[Stored items]
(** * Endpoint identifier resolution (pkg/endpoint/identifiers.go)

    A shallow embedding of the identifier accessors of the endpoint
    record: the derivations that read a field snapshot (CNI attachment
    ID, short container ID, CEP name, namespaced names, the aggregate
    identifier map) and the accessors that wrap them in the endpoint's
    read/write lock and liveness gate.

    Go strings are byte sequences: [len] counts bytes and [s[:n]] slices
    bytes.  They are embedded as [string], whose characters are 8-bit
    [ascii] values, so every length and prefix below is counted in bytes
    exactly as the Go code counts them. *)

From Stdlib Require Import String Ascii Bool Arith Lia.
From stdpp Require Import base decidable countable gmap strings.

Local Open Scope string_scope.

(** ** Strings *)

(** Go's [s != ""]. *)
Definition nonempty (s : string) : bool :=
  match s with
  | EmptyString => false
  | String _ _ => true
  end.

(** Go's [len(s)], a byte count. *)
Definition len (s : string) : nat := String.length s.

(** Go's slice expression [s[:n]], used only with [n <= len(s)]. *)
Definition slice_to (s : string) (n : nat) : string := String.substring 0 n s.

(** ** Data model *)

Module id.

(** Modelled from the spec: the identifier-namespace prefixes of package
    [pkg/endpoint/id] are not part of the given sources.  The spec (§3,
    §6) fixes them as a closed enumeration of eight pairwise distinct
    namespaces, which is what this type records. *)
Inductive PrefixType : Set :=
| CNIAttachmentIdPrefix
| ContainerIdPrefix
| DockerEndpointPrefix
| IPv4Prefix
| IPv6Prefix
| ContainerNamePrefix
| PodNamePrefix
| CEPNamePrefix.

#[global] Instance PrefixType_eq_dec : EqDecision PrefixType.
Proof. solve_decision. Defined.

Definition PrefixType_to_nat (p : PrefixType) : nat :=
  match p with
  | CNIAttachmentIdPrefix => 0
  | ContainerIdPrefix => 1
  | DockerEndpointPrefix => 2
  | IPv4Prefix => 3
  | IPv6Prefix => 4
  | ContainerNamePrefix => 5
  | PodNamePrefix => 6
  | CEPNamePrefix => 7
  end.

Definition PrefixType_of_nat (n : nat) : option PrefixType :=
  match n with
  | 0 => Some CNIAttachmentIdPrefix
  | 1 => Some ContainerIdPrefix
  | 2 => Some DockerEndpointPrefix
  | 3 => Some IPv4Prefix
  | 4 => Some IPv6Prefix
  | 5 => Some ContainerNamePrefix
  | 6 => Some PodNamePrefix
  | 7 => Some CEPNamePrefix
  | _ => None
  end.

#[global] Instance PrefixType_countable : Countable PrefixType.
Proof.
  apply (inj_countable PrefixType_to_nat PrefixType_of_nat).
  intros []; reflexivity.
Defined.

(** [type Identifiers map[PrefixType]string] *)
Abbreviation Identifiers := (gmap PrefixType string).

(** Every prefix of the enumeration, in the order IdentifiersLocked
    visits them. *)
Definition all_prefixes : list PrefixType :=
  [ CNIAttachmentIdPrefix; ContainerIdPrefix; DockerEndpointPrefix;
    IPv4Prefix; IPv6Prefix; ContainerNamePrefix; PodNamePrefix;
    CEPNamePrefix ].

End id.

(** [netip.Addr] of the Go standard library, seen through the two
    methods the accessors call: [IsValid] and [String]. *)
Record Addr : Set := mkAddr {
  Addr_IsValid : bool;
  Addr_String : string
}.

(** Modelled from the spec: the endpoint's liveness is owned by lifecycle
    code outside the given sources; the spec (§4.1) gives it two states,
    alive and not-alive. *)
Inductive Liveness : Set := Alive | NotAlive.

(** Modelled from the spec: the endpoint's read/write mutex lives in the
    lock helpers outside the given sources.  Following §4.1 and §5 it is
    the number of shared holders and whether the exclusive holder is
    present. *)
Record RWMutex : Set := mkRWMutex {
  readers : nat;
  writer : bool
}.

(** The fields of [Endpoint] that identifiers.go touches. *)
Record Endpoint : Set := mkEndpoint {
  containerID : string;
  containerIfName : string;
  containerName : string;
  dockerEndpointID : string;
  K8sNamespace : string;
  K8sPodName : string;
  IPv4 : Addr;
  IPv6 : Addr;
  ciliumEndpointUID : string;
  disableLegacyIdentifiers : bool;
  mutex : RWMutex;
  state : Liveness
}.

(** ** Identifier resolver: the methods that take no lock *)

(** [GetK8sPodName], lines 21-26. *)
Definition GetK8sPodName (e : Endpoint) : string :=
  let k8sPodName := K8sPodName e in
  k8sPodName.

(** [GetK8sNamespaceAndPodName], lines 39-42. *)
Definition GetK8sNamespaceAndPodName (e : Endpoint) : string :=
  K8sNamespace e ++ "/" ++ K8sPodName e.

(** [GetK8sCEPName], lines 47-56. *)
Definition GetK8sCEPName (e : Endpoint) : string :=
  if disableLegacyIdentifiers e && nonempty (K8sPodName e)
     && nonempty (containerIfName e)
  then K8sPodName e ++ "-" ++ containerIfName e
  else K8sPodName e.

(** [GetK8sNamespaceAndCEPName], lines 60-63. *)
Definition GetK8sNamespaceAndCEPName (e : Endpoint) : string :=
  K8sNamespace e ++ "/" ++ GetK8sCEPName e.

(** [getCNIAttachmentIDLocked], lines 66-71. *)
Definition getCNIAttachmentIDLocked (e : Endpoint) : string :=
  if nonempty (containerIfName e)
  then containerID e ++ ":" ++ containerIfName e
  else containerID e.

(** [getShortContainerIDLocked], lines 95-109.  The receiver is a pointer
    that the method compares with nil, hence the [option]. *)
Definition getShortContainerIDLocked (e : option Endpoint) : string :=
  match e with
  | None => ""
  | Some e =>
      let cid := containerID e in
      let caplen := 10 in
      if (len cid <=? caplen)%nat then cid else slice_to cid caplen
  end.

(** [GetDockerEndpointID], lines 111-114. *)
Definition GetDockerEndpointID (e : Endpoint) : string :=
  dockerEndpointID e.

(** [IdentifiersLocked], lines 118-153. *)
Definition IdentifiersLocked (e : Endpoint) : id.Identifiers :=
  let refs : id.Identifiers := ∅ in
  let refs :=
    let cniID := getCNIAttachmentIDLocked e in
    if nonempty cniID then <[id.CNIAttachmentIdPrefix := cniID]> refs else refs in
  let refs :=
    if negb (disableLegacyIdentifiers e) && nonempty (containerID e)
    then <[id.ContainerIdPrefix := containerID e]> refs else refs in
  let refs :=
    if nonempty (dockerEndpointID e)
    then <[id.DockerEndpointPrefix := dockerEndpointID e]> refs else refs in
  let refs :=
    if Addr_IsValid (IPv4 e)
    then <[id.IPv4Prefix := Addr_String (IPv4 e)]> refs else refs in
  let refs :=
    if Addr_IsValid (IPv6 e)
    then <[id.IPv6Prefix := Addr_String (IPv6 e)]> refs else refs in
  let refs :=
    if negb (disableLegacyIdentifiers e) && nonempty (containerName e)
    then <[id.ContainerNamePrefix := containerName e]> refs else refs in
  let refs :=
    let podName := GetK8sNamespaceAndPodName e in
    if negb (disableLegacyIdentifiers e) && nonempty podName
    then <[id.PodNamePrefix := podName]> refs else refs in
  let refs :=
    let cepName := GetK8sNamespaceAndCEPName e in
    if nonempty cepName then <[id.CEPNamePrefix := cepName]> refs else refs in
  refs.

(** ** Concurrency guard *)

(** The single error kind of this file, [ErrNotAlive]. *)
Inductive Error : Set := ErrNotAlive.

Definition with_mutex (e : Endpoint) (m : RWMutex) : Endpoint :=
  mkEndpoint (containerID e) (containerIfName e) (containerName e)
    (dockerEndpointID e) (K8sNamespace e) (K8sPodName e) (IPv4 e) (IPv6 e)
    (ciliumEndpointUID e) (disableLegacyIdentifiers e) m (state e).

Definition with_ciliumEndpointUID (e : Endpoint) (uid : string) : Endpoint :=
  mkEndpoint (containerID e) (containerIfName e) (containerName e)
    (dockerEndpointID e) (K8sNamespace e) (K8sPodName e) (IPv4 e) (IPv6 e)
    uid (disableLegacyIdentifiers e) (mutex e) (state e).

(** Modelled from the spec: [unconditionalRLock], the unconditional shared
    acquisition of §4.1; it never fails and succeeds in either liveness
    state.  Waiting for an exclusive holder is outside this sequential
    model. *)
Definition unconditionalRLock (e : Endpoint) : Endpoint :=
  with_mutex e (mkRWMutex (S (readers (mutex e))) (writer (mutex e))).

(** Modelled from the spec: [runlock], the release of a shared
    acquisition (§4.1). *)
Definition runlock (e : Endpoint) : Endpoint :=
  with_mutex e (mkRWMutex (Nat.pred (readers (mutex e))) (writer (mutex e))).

* * *

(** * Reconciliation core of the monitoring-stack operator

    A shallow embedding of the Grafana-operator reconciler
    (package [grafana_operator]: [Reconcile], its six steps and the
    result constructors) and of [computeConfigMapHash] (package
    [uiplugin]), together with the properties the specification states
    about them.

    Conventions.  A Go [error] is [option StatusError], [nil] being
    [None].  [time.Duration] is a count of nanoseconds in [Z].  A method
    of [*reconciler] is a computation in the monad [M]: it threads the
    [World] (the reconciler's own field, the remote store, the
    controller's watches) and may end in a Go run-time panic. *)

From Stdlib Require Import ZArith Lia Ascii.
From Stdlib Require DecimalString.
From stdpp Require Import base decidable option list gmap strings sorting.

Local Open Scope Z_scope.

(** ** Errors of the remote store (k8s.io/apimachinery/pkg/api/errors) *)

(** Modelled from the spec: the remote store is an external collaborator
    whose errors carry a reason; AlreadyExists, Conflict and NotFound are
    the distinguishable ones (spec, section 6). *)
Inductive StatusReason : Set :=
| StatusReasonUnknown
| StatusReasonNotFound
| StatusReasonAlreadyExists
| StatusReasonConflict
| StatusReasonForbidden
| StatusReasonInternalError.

_Exercise prompt:_ From the entries above, print the lines beginning at the one with "(** * Endpoint" and stopping after the one with "Definition slice_to (s", exactly as written and with nothing else.

_Finished exercise:_
(** * Endpoint identifier resolution (pkg/endpoint/identifiers.go)

    A shallow embedding of the identifier accessors of the endpoint
    record: the derivations that read a field snapshot (CNI attachment
    ID, short container ID, CEP name, namespaced names, the aggregate
    identifier map) and the accessors that wrap them in the endpoint's
    read/write lock and liveness gate.

    Go strings are byte sequences: [len] counts bytes and [s[:n]] slices
    bytes.  They are embedded as [string], whose characters are 8-bit
    [ascii] values, so every length and prefix below is counted in bytes
    exactly as the Go code counts them. *)

From Stdlib Require Import String Ascii Bool Arith Lia.
From stdpp Require Import base decidable countable gmap strings.

Local Open Scope string_scope.

(** ** Strings *)

(** Go's [s != ""]. *)
Definition nonempty (s : string) : bool :=
  match s with
  | EmptyString => false
  | String _ _ => true
  end.

(** Go's [len(s)], a byte count. *)
Definition len (s : string) : nat := String.length s.

(** Go's slice expression [s[:n]], used only with [n <= len(s)]. *)
Definition slice_to (s : string) (n : nat) : string := String.substring 0 n s.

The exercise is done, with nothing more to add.